(** [str.upper] on one code point.  Tabulated: the ASCII and Latin-1
    letters and every code point whose upper-case form contains an ASCII
    letter (sharp s, dotless i, long s, the Latin ligatures and the
    letters with a combining mark of SpecialCasing).  The remaining case
    pairs of Unicode produce no ASCII letter; they are left unchanged
    here, which cannot change a comparison with an ASCII keyword. *)
Definition upper_char (c : char) : str :=
  (if (97 <=? c) && (c <=? 122) then [c - 32]
   else if (224 <=? c) && (c <=? 254) && negb (c =? 247) then [c - 32]
   else if c =? 223 then [83; 83]
   else if c =? 181 then [924]
   else if c =? 255 then [376]
   else if c =? 305 then [73]
   else if c =? 383 then [83]
   else if c =? 329 then [700; 78]
   else if c =? 496 then [74; 780]
   else if c =? 7830 then [72; 817]
   else if c =? 7831 then [84; 776]
   else if c =? 7832 then [87; 778]
   else if c =? 7833 then [89; 778]
   else if c =? 7834 then [65; 702]
   else if c =? 64256 then [70; 70]
   else if c =? 64257 then [70; 73]
   else if c =? 64258 then [70; 76]
   else if c =? 64259 then [70; 70; 73]
   else if c =? 64260 then [70; 70; 76]
   else if c =? 64261 then [83; 84]
   else if c =? 64262 then [83; 84]
   else [c])%N.

Definition upper (s : str) : str := s ≫= upper_char.

(** The lines a text file yields when iterated: each keeps its line
    feed, and a final line without one is yielded as it is. *)
Fixpoint file_lines (cur s : str) : list str :=
  match s with
  | [] => match cur with [] => [] | _ => [cur] end
  | c :: s' =>
      if (c =? nl)%N then (cur ++ [c]) :: file_lines [] s'
      else file_lines (cur ++ [c]) s'
  end.

(** [s.splitlines()]: the line boundaries of [str.splitlines]; a carriage
    return followed by a line feed is one boundary, and no empty last
    line is produced. *)
Definition is_linebreak (c : char) : bool :=
  ((10 <=? c) && (c <=? 13) || (28 <=? c) && (c <=? 30)
   || (c =? 133) || (c =? 8232) || (c =? 8233))%N.

Fixpoint splitlines (cur s : str) : list str :=
  match s with
  | [] => match cur with [] => [] | _ => [cur] end
  | c :: s' =>
      if is_linebreak c then
        if (c =? 13)%N then
          match s' with
          | d :: s'' => if (d =? 10)%N then cur :: splitlines [] s''
                        else cur :: splitlines [] s'
          | [] => [cur]
          end
        else cur :: splitlines [] s'
      else splitlines (cur ++ [c]) s'
  end.

End Text.

(** ** Paths ([os.path] on POSIX) *)
Module Path.

Definition sep : char := 47%N.

(** [os.path.join(a, b)] *)
Definition join (a b : str) : str :=
  if Text.startswith [sep] b then b
  else match last a with
       | None => b
       | Some c => if (c =? sep)%N then a ++ b else a ++ [sep] ++ b
       end.

(** [os.path.basename(p)]: what follows the last separator. *)
Definition basename (p : str) : str :=
  default [] (last (Text.split_on sep [] p)).

(** [os.path.dirname(p)]: what precedes the last separator, without the
    separators that end it, unless nothing but separators is left. *)
Definition dirname (p : str) : str :=
  let head := take (length p - length (basename p)) p in
  if forallb (N.eqb sep) head then head else Text.rstrip_char sep head.

End Path.


(** ** Values, exceptions and the environment *)

(** What [json.load] and [yaml.safe_load] return.  [VNull] is [None];
    numbers are the integers (no claim below depends on a float). *)
Inductive value :=
  | VNull
  | VBool (b : bool)
  | VNum (z : Z)
  | VStr (s : str)
  | VList (items : list value)
  | VDict (fields : list (str * value)).

(** The exceptions that leave a function of the script. *)
Inductive exn :=
  | TypeError
  | AttributeError
  | IndexError
  | UnboundLocalError
  | ReError                (* re.error *)
  | ReadError.             (* OSError or UnicodeDecodeError of open and read *)

Inductive outcome (A : Type) :=
  | Returned (a : A)
  | Raised (e : exn).
Arguments Returned {A} a.
Arguments Raised {A} e.

Definition obind {A B} (m : outcome A) (k : A → outcome B) : outcome B :=
  match m with
  | Returned a => k a
  | Raised e => Raised e
  end.

Notation "x ←! m ; k" := (obind m (λ x, k))
  (at level 20, m at level 100, k at level 200, right associativity,
   format "x  ←!  m ;  '/' k").
Notation "' x ←! m ; k" := (obind m (λ x : _, k))
  (at level 20, x pattern, m at level 100, k at level 200,
   only parsing, right associativity).

(** [[f(x) for x in l]] where [f] may raise *)
Fixpoint traverse {A B} (f : A → outcome B) (l : list A) : outcome (list B) :=
  match l with
  | [] => Returned []
  | x :: l' => y ←! f x; ys ←! traverse f l'; Returned (y :: ys)
  end.

(** What the script prints.  The text of the caught exception, which
    each message ends with, is the runtime's and is left out. *)
Inductive event :=
  | ErrorReading (path : str)               (* Error reading {path}: ... *)
  | ErrorAfterCleaning (path : str)         (* Error reading {path} even after cleaning: ... *)
  | ErrorReadingDockerfile (path : str)     (* Error reading Dockerfile {path}: ... *)
  | ErrorProcessing (path : str)            (* Error processing {path}: ... *)
  | InfoUpdated (path : str).               (* Development info updated in {path} *)

(** The path an [event] names. *)
Definition event_path (e : event) : str :=
  match e with
  | ErrorReading p | ErrorAfterCleaning p | ErrorReadingDockerfile p
  | ErrorProcessing p | InfoUpdated p => p
  end.

(** A file as [open] and the reads that follow see it. *)
Inductive source :=
  | Text (text : str)      (* opens and reads to its end *)
  | Fails (seen : str).    (* [open] or a read raises, after [seen] was read;
                              a missing file is [Fails []] *)

Inductive load_result :=
  | Loaded (v : value)
  | DecodeError            (* json.JSONDecodeError *)
  | OtherError.            (* any other exception *)

(** The directories below a root as [os.walk] lists them: the
    sub-directories by name, and the names of the other entries. *)
Inductive tree :=
  | Dir (dirs : list (str * tree)) (files : list str).

(** The libraries the script calls and does not define. *)
Record Runtime := {
  json_loads : str → load_result;            (* json.loads *)
  yaml_safe_load : str → option value;       (* yaml.safe_load; [None]: it raises *)
  py_str : value → str;                      (* str(v) for v not a string *)
  spec : Type;                               (* pathspec.PathSpec *)
  from_lines : list str → spec;              (* PathSpec.from_lines('gitwildmatch', _) *)
  spec_truthy : spec → bool;                 (* bool(spec), its __len__ *)
  match_file : spec → str → bool;            (* spec.match_file *)
  re_fullmatch : str → str → bool;           (* re.compile(r).fullmatch(s) is not None *)
  relpath : str → str → str;                 (* os.path.relpath *)
  abspath : str → str;                       (* os.path.abspath *)
}.

(** The file system of one run. *)
Record Disk := {
  exists_ : str → bool;                      (* os.path.exists *)
  read_file : str → source;                  (* open(path, 'r', encoding='utf-8') *)
  listing : str → option tree;               (* os.walk(base_dir); [None]: nothing to walk *)
  getcwd : str;                              (* os.getcwd() *)
}.

(** Truth value of a Python object *)
Definition truthy (v : value) : bool :=
  match v with
  | VNull => false
  | VBool b => b
  | VNum z => negb (z =? 0)%Z
  | VStr s => match s with [] => false | _ => true end
  | VList l => match l with [] => false | _ => true end
  | VDict d => match d with [] => false | _ => true end
  end.

(** [d.get(key)] on the fields of a mapping *)
Fixpoint dict_get (key : str) (d : list (str * value)) : option value :=
  match d with
  | [] => None
  | (k, v) :: d' => if bool_decide (k = key) then Some v else dict_get key d'
  end.

(** [obj.get(key, dflt)]: only a mapping has [get]. *)
Definition get (obj : value) (key : str) (dflt : value) : outcome value :=
  match obj with
  | VDict d => Returned (default dflt (dict_get key d))
  | _ => Raised AttributeError
  end.

(** [str(v)] *)
Definition to_str (R : Runtime) (v : value) : str :=
  match v with
  | VStr s => s
  | _ => py_str R v
  end.

(** [a == b] on values: a mapping compares without regard to the order
    of its fields, [True] and [False] are the numbers 1 and 0. *)
Fixpoint py_eq (a b : value) {struct a} : bool :=
  match a, b with
  | VNull, VNull => true
  | VBool x, VBool y => bool_decide (x = y)
  | VBool x, VNum z | VNum z, VBool x => (z =? (if x then 1 else 0))%Z
  | VNum x, VNum y => (x =? y)%Z
  | VStr x, VStr y => bool_decide (x = y)
  | VList x, VList y =>
      (fix go (x y : list value) {struct x} : bool :=
         match x, y with
         | [], [] => true
         | u :: x', v :: y' => py_eq u v && go x' y'
         | _, _ => false
         end) x y
  | VDict x, VDict y =>
      bool_decide (length x = length y) &&
      (fix go (x : list (str * value)) : bool :=
         match x with
         | [] => true
         | (k, u) :: x' =>
             match dict_get k y with
             | Some v => py_eq u v && go x'
             | None => false
             end
         end) x
  | _, _ => false
  end.

(** ** Path discovery *)

(** [load_global_gitignore] *)
Definition load_global_gitignore (R : Runtime) (D : Disk) (base_dir : str)
  : outcome (option (spec R)) :=
  let gitignore_path := Path.join base_dir (lit ".gitignore") in
  if exists_ D gitignore_path then
    match read_file D gitignore_path with
    | Text t => Returned (Some (from_lines R (Text.splitlines [] t)))
    | Fails _ => Raised ReadError
    end
  else Returned None.

(** [bool(s) and s.match_file(name)] for an optional spec *)
Definition spec_matches (R : Runtime) (s : option (spec R)) (name : str) : bool :=
  match s with
  | Some sp => spec_truthy R sp && match_file R sp name
  | None => false
  end.

(** The local [.gitignore] of directory [root]: lines 29-39 of the walk. *)
Definition local_spec (R : Runtime) (D : Disk) (root : str)
  : list event * option (spec R) :=
  let local_gitignore := Path.join root (lit ".gitignore") in
  if exists_ D local_gitignore then
    match read_file D local_gitignore with
    | Text t =>
        match Text.splitlines [] t with
        | [] => ([], None)
        | patterns => ([], Some (from_lines R patterns))
        end
    | Fails _ => ([ErrorProcessing local_gitignore], None)
    end
  else ([], None).

(** [os.path.relpath(root, base_dir)] for a directory [rel] below the base *)
Definition rel_root (rel : list str) : str :=
  match rel with
  | [] => lit "."
  | _ => Text.join [Path.sep] rel
  end.
(** X19: the file that a successful encrypt wrote passes the header stage
    and the field checks of decrypt under the verification key of the
    signing key: decrypt can then fail only in the payload stage. *)
Theorem encrypted_file_headers_accepted
        (enc_pub_key_fname sign_sec_key_fname passphrase data_fname
           outfilename : string) (overwrite : bool) (w w1 : World)
        (sign_pub_key : Public_Key) :
  constants_wf -> registry_consistent ->
  der_encrypt enc_pub_key_fname sign_sec_key_fname passphrase data_fname
              outfilename overwrite w = (true, w1) ->
  data_fname <> "" -> data_fname <> outfilename ->
  (forall sk, (files (opened outfilename w) !! sign_sec_key_fname
                 ≫= fun c => private_key_of c passphrase) = Some sk ->
              valid_sign_pair sk sign_pub_key) ->
  (forall es w0,
      @encrypt_prepare _ _ Botan_DER enc_pub_key_fname sign_sec_key_fname
                       passphrase (opened outfilename w) = (Next es, w0) ->
      headers_fit data_fname es w0) ->
  exists content h ct,
    files w1 !! outfilename = Some content
    /\ accepted_headers sign_pub_key content h ct
    /\ header_fields_valid h
    /\ h_filename h = list_byte_of_string data_fname.
Proof.
  intros Hcwf Hreg Hrun Hd0 Hdo Hsig Hfit.
  destruct (encrypt_success _ _ _ _ _ _ _ _ Hrun Hdo)
    as (_ & _ & _ & es & w0 & pt & Heq & Hprep & _ & _ & Hfi & _).
  destruct (Hfit es w0 Heq) as [Hl1 Hl2].
  destruct (header1_pass2_eq data_fname es Hl1) as (szbuf & HH1 & Hsz & Hget).
  set (h := make_header1 data_fname es szbuf) in *.
  set (sig := header2_signature data_fname es w0) in *.
  set (ct := (aead_stream (es_aead es) pt).1) in *.
  assert (Hl1' : N.of_nat (length (der_encode_header1 h)) < 2 ^ 32)
    by (rewrite <- HH1; exact Hl1).
  assert (Hn : N.to_nat (get_uint32 szbuf 0) = length (der_encode_header1 h)).
  { rewrite Hget, HH1. apply Nat2N.id. }
  exists (der_encode_header1 h ++ der_header2 sig ++ ct), h, ct.
  split; [by rewrite Hfi, lookup_insert_eq, HH1|].
  split; [|split; [|reflexivity]].
  - exists (h_package_magic h), szbuf, (der_header2 sig ++ ct), [], sig.
    rewrite Hn, take_app_length, drop_app_length.
    split; [by apply snoop_encode_header1|].
    split; [apply string_of_list_byte_of_string|].
    split.
    { cbn [h make_header1 h_package_magic].
      rewrite string_of_list_byte_of_string. apply Hcwf. }
    split; [exact Hsz|].
    split; [rewrite length_app; lia|].
    split.
    { rewrite <- (app_nil_r (der_encode_header1 h)) at 1.
      apply decode_encode_header1; [exact Hl1'|cbn; lia|cbn; lia]. }
    split; [by apply decode_encode_header2|].
    destruct Hprep as (?&?&?&?&?& _ & Hsk & _).
    unfold sig, header2_signature. rewrite <- HH1. by apply Hsig.
  - apply (made_header_valid data_fname es szbuf _ _ _ _ _ Hcwf Hreg Hd0 Hprep).
    exact Hl1'.
Qed.

End EncryptedHeaders.

Section EncryptException.
Context `{Constants} `{Botan} `{DER_Encoder}.

(** The set-up of encrypt prints nothing and changes no file before it
    throws. *)
Lemma wp_encrypt_prepare_throws k1 k2 p w :
  wp (encrypt_prepare k1 k2 p) (fun _ _ => True) (fun _ _ => True)
     (fun _ w' => trace w' = trace w /\ files w' = files w) w.
Proof.
  unfold encrypt_prepare.
  apply wp_bind, wp_load_public_key.
  destruct (files w !! k1 ≫= public_key_of) as [ek|]; [|done].
  apply wp_bind, wp_load_private_key.
  destruct (files w !! k2 ≫= _) as [sk|]; [|done].
  destruct (AEAD_create aead_cipher_algo ENCRYPTION) as [aead|]; [|done].
  apply wp_bind, wp_lift.
  destruct (OID_from_string aead_cipher_algo) as [coid|e]; [|done].
  apply wp_bind, wp_when; intros Hne; [done|].
  apply wp_bind, wp_lift.
  destruct (OID_from_string rsa_hash_algo) as [hoid|e]; [|done].
  cbn zeta. apply wp_bind, wp_lift.
  destruct (OID_from_string ("RSA/" +:+ rsa_padding_algo)) as [poid|e]; [|done].
  cbn zeta.
  apply wp_bind, wp_system_random_vec.
  apply wp_bind, wp_encrypt; [|done].
  intros ekey r2 He.
  apply wp_bind, wp_system_random_vec.
  apply wp_bind, wp_lift.
  by destruct (start _ _).
Qed.

(** X20: an exception thrown while encrypt sets up, by an OID lookup, by the
    encryption of the file key or by the start of the AEAD, is caught
    by the handler of the function: encrypt prints that it caught the
    exception, removes the output and returns false. *)
Theorem encrypt_setup_exception_caught
        (enc_pub_key_fname sign_sec_key_fname passphrase data_fname
           outfilename : string) (overwrite : bool) (w w' : World)
        (e : exception) :
  files w !! outfilename = None \/ overwrite = true ->
  outfilename ∉ unwritable w ->
  encrypt_prepare enc_pub_key_fname sign_sec_key_fname passphrase
                  (opened outfilename w) = (Throw e, w') ->
  let r := encryptThenSign_RSA1 enc_pub_key_fname sign_sec_key_fname
             passphrase data_fname outfilename overwrite w in
  r.1 = false /\ files r.2 !! outfilename = None
  /\ trace r.2 = trace w ++ [ERR_PRINT Encrypt (Caught_exception e)].
Proof.
  intros Hok Hw Hthrow. cbn zeta. rewrite encrypt_after_open by done.
  pose proof (wp_encrypt_prepare_throws enc_pub_key_fname sign_sec_key_fname
                passphrase (opened outfilename w)) as Hwp.
  unfold wp in Hwp. rewrite Hthrow in Hwp. destruct Hwp as [Ht _].
  unfold run_function, encrypt_body, try_catch.
  rewrite (bind_Throw _ _ _ _ _ Hthrow).
  cbn [is_std_exception].
  unfold mbind, M_bind, err_print, IOUtil.remove, return_.
  cbn [fst snd files trace set_files add_event].
  split; [done|]. split; [apply lookup_delete_eq|by rewrite Ht].
Qed.

End EncryptException.

(** * The JNI bridge of the listener

    [JNICipherpackListener] forwards each callback to the Java method it
    looked up by name and descriptor when it was constructed. *)

Module JNI.

(** The types of a method descriptor. *)
Inductive jtype : Type :=
| Tboolean | Tbyte | Tchar | Tshort | Tint | Tlong | Tfloat | Tdouble | Tvoid
| Tclass (name : string)
| Tarray (element : jtype).

Global Instance jtype_eq_dec : EqDecision jtype.
Proof. solve_decision. Defined.

(** The class name of an object type, up to its semicolon. *)
Fixpoint class_name (s : list ascii) : option (string * list ascii) :=
  match s with
  | [] => None
  | ";"%char :: s' => Some (EmptyString, s')
  | c :: s' =>
      match class_name s' with
      | Some (name, rest) => Some (String c name, rest)
      | None => None
      end
  end.

(** One field type at the head of a descriptor. *)
Fixpoint field_type (s : list ascii) : option (jtype * list ascii) :=
  match s with
  | "Z"%char :: s' => Some (Tboolean, s')
  | "B"%char :: s' => Some (Tbyte, s')
  | "C"%char :: s' => Some (Tchar, s')
  | "S"%char :: s' => Some (Tshort, s')
  | "I"%char :: s' => Some (Tint, s')
  | "J"%char :: s' => Some (Tlong, s')
  | "F"%char :: s' => Some (Tfloat, s')
  | "D"%char :: s' => Some (Tdouble, s')
  | "V"%char :: s' => Some (Tvoid, s')
  | "L"%char :: s' =>
      match class_name s' with
      | Some (name, rest) => Some (Tclass name, rest)
      | None => None
      end
  | "["%char :: s' =>
      match field_type s' with
      | Some (t, rest) => Some (Tarray t, rest)
      | None => None
      end
  | _ => None
  end.
(** * pytube.cipher: the signature decipher, embedded and checked

    The module under study ([pytube/cipher.py]) pulls a "transform plan" out of
    a JavaScript asset with regular expressions, maps every JavaScript
    transform function to one of three Python list functions ([reverse],
    [splice], [swap]) and folds the plan over the ciphered signature.

    Layout of this development:
    - [Py]      : the Python primitives the module relies on (slices, indexing,
                  [%], [str.split], [str.replace], [int]) with their exceptions;
    - [Re]      : a backtracking matcher for the fragment of [re] the module's
                  patterns live in, with its declarative semantics;
    - [Helpers] : [regex_search] of [pytube.helpers];
    - [Cipher]  : the functions of [cipher.py], one definition per function;
    - [Spec]    : the notions in which the properties are stated;
    - the lemmas on the primitives and on the matcher (it finds exactly what
      a pattern describes), and the properties of the specification.

    Text is modelled as [string]: a sequence of 8-bit characters, read as the
    code points U+0000 to U+00FF of a Python 3 [str]; [\w], [\d] and [\s] are
    the classes that Python 3 gives to [str] patterns, on that range.  The
    [@memoize] decorator caches results of pure functions and is transparent
    to the values computed, so it is left out. *)

From stdpp Require Import base tactics option list gmap strings.
From Stdlib Require Import ZArith Lia Ascii.

Open Scope Z_scope.

(** ** Exceptions and the result monad *)

(** Modelled from the spec: [pytube.exceptions] is not part of the sources at
    hand.  [cipher.py] raises a single class from it, [RegexMatchError], at
    five places; the specification (section 7) names these failures by the
    place they come from, which is what the first four constructors follow.
    The last three are the Python built-in exceptions that the primitives
    used by [cipher.py] can raise. *)
Inductive error : Type :=
| PatternNotFound (stage : string)
| UnknownOperationShape (text : string)
| UnknownOperationName (name : string)
| MalformedCall (text : string)
| ZeroDivisionError
| IndexError
| ValueError.
(** X16: what [determine_action] can answer.  An R action sells 40 % and
    moves the stop to breakeven for 1 <= R < 2, and sells 30 % without
    moving the stop from 2R on; a booking sells a positive percentage; a
    full exit sells 100 %; and the risk-free action only moves the stop: the
    percentage it may carry is never anything but 0, since a usable
    percentage always makes the message a booking. *)
Theorem determine_action_shape (message_text : pystr) (a : action) :
  determine_action message_text = Some a -> action_shape a.
Proof.
  unfold determine_action.
  set (sr := search IGNORECASE pat_r_action message_text).
  set (sb := search IGNORECASE pat_book_partial message_text).
  set (mr := matches IGNORECASE pat_risk_free message_text).
  set (mf := matches IGNORECASE pat_full_exit message_text).
  clearbody sr sb mr mf. cbv zeta. intros H.
  assert (Htail :
    match
      match sb with
      | Some book_match =>
          match first_digit_group book_match with
          | Some percent =>
              if Z.eqb percent 0 then None
              else Some {| a_type := BookPartial; a_partial_percent := Some percent;
                           a_move_sl_to_breakeven := false; a_r_value := None |}
          | None => None
          end
      | None => None
      end
    with
    | Some a => Some a
    | None =>
        if mr
        then Some {| a_type := MakeRiskFree;
                     a_partial_percent :=
                       match sb with
                       | Some book_match => first_digit_group book_match
                       | None => None
                       end;
                     a_move_sl_to_breakeven := true; a_r_value := None |}
        else if mf
             then Some {| a_type := FullExit; a_partial_percent := Some 100%Z;
                          a_move_sl_to_breakeven := false; a_r_value := None |}
             else None
    end = Some a -> action_shape a).
  { clear H. intros H.
    destruct sb as [book_match |];
      [destruct (first_digit_group book_match) as [percent |] eqn:Ef;
       [destruct (Z.eqb percent 0) eqn:Ez |] |].
    2:{ injection H as <-. unfold action_shape. simpl.
        split; [| reflexivity]. exists percent. split; [reflexivity |].
        apply first_digit_group_nonneg in Ef. apply Z.eqb_neq in Ez. lia. }
    all: destruct mr; [| destruct mf; [| discriminate]];
      injection H as <-; unfold action_shape; simpl.
    all: try (split; reflexivity).
    - apply Z.eqb_eq in Ez. subst percent. split; [right; reflexivity | reflexivity].
    - split; [left; reflexivity | reflexivity].
    - split; [left; reflexivity | reflexivity]. }
  destruct sr as [r_match |]; [| exact (Htail H)].
  destruct (Qgeb (float_matched (group_str 1 r_match)) 1
            && Qltb (float_matched (group_str 1 r_match)) 2)%bool eqn:E1.
  - injection H as <-. unfold action_shape. simpl.
    apply andb_true_iff in E1. destruct E1 as [Ha Hb].
    apply Qgeb_ge in Ha. apply Qltb_lt in Hb.
    split; [reflexivity |]. left. repeat split; assumption.
  - destruct (Qgeb (float_matched (group_str 1 r_match)) 2) eqn:E2; [| exact (Htail H)].
    injection H as <-. unfold action_shape. simpl.
    apply Qgeb_ge in E2. split; [reflexivity |]. right. repeat split; assumption.
Qed.

Lemma determine_action_witness :
  action_shape {| a_type := MakeRiskFree; a_partial_percent := Some 0%Z;
                  a_move_sl_to_breakeven := true; a_r_value := None |}.
Proof.
  apply (determine_action_shape (u "book 0% and make it risk free")).
  vm_compute. reflexivity.
Defined.

Lemma share_of_remaining (q : Q) (percent : Z) :
  0 < q -> (0 < percent)%Z -> 0 < q * (inject_Z percent / 100).
Proof.
  intros Hq Hp.
  assert (A : 0 < inject_Z percent)
    by (change 0 with (inject_Z 0); rewrite <- Zlt_Qlt; exact Hp).
  assert (E : q * (inject_Z percent / 100) == q * inject_Z percent * (1 # 100)) by field.
  rewrite E. nra.
Qed.

Lemma share_below_remaining (q : Q) (percent : Z) :
  0 < q -> (percent < 100)%Z -> q * (inject_Z percent / 100) < q.
Proof.
  intros Hq Hp.
  assert (B : inject_Z percent < 100)
    by (change 100 with (inject_Z 100); rewrite <- Zlt_Qlt; exact Hp).
  assert (E : q * (inject_Z percent / 100) == q * inject_Z percent * (1 # 100)) by field.
  rewrite E. nra.
Qed.

(** X17: when the ticker raises on an action that sells, the turn of the
    loop changes nothing: no row, no partial exit, no order, the stop is
    not moved although the action asks for it, and the message is not
    marked as processed, so that the next scan takes it up again.  (The
    ticker is the one call of the wrapper that raises here: its order call
    answers 'failed' instead.) *)
Theorem failed_ticker_changes_nothing
        (E : exchange) (now message_hash : Z) (symbol_usdt : pystr) (a : action)
        (p : processor) (w : world) (trade : trade_dict) (percent : Z) :
  0 < d_remaining_quantity trade ->
  a_partial_percent a = Some percent ->
  (0 < percent)%Z ->
  last_price E (d_symbol trade) = None ->
  apply_to_trade E now message_hash symbol_usdt a (p, w) trade = (p, w).
Proof.
  intros Hq Hpct Hpos Hfail.
  unfold apply_to_trade, execute_action. rewrite Hpct.
  change (default 0%Z (Some percent)) with percent.
  assert (Hgt : Qgtb (d_remaining_quantity trade * (inject_Z percent / 100)) 0 = true).
  { apply Qgtb_gt. apply share_of_remaining; assumption. }
  rewrite Hgt, Hfail. reflexivity.
Qed.

Lemma failed_ticker_witness :
  apply_to_trade (UnifiedExchange.as_exchange book_unavailable 5000) 0 7 (u "BTC/USDT")
    {| a_type := RPartial (12 # 10); a_partial_percent := Some 40%Z;
       a_move_sl_to_breakeven := true; a_r_value := Some (12 # 10) |}
    (new_processor example_runtime btc_long, btc_long)
    (dict_of_row 1 (open_trade (u "BTC/USDT") Buy 100 10 90 110 0))
  = (new_processor example_runtime btc_long, btc_long).
Proof.
  apply (failed_ticker_changes_nothing (UnifiedExchange.as_exchange book_unavailable 5000)
           0%Z 7%Z (u "BTC/USDT") _ _ _ _ 40%Z).
  - reflexivity.
  - reflexivity.
  - reflexivity.
  - vm_compute. reflexivity.
Defined.

(** The row a partial action leaves, field by field. *)
Lemma execute_action_partial
      (E : exchange) (R : runtime) (now id : Z) (w : world) (r : trade) (a : action)
      (percent : Z) (price q : Q) :
  trades w !! id = Some r ->
  t_remaining_quantity r = Some q ->
  0 < q ->
  a_partial_percent a = Some percent ->
  (0 < percent < 100)%Z ->
  last_price E (t_symbol r) = Some price ->
  rejects E (closing_order r (q * (inject_Z percent / 100))) = None ->
  let sold := q * (inject_Z percent / 100) in
  let w' := fst (execute_action E R now (dict_of_row id r) a w) in
  snd (execute_action E R now (dict_of_row id r) a w) = true
  /\ orders w' = orders w ++ [closing_order r sold]
  /\ (exists pe, partial_exits w' = partial_exits w ++ [pe]
        /\ pe_trade_id pe = id /\ pe_quantity_exited pe = sold
        /\ pe_pnl pe = pnl_per_unit (t_side r) (t_entry_price r) price * sold)
  /\ exists r',
       trades w' !! id = Some r'
       /\ t_remaining_quantity r' = Some (q + - sold)
       /\ t_status r' = t_status r
       /\ t_partial_exits_done r' = option_map (fun n => (n + 1)%Z) (t_partial_exits_done r)
       /\ t_stop_loss r'
          = (if a_move_sl_to_breakeven a
             then Some (breakeven (t_side r) (t_entry_price r))
             else t_stop_loss r)
       /\ t_side r' = t_side r /\ t_entry_price r' = t_entry_price r
       /\ t_symbol r' = t_symbol r
       /\ t_take_profit_1 r' = t_take_profit_1 r
       /\ t_take_profit_2 r' = t_take_profit_2 r.
Proof.
  intros Hr Hq Hpos Hpct [Hlo Hhi] Hprice Hrej. cbv zeta.
  assert (Hrem : d_remaining_quantity (dict_of_row id r) = q).
  { simpl. unfold q_or. rewrite Hq.
    rewrite (q_truthy_true q); [reflexivity | lra]. }
  unfold execute_action. rewrite Hpct, Hrem.
  change (default 0%Z (Some percent)) with percent.
  assert (Hgt : Qgtb (q * (inject_Z percent / 100)) 0 = true).
  { apply Qgtb_gt. apply share_of_remaining; assumption. }
  rewrite Hgt. cbn [d_symbol dict_of_row d_side d_id]. rewrite Hprice.
  apply Z.ltb_lt in Hhi. rewrite Hhi.
  unfold place. unfold closing_order in Hrej. rewrite Hrej.
  unfold update_trade_partial. cbn [trades add_order]. rewrite Hr.
  split.
  { destruct (a_move_sl_to_breakeven a); reflexivity. }
  destruct (a_move_sl_to_breakeven a).
  - cbn [fst]. split; [reflexivity |].
    split.
    { eexists. split; [reflexivity |]. repeat split; reflexivity. }
    unfold move_stop_to_breakeven, set_trades. cbn [trades d_id dict_of_row].
    rewrite lookup_insert_eq.
    eexists. split; [apply lookup_insert_eq |]. cbn.
    rewrite Hq. repeat split; reflexivity.
  - cbn [fst]. split; [reflexivity |].
    split.
    { eexists. split; [reflexivity |]. repeat split; reflexivity. }
    unfold set_trades. cbn [trades].
    eexists. split; [apply lookup_insert_eq |]. cbn.
    rewrite Hq. repeat split; reflexivity.
Qed.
——
What you have to do:
Look through the entries above and say how many lines hold the word "Tbyte", giving the number alone.

Exercise output:
2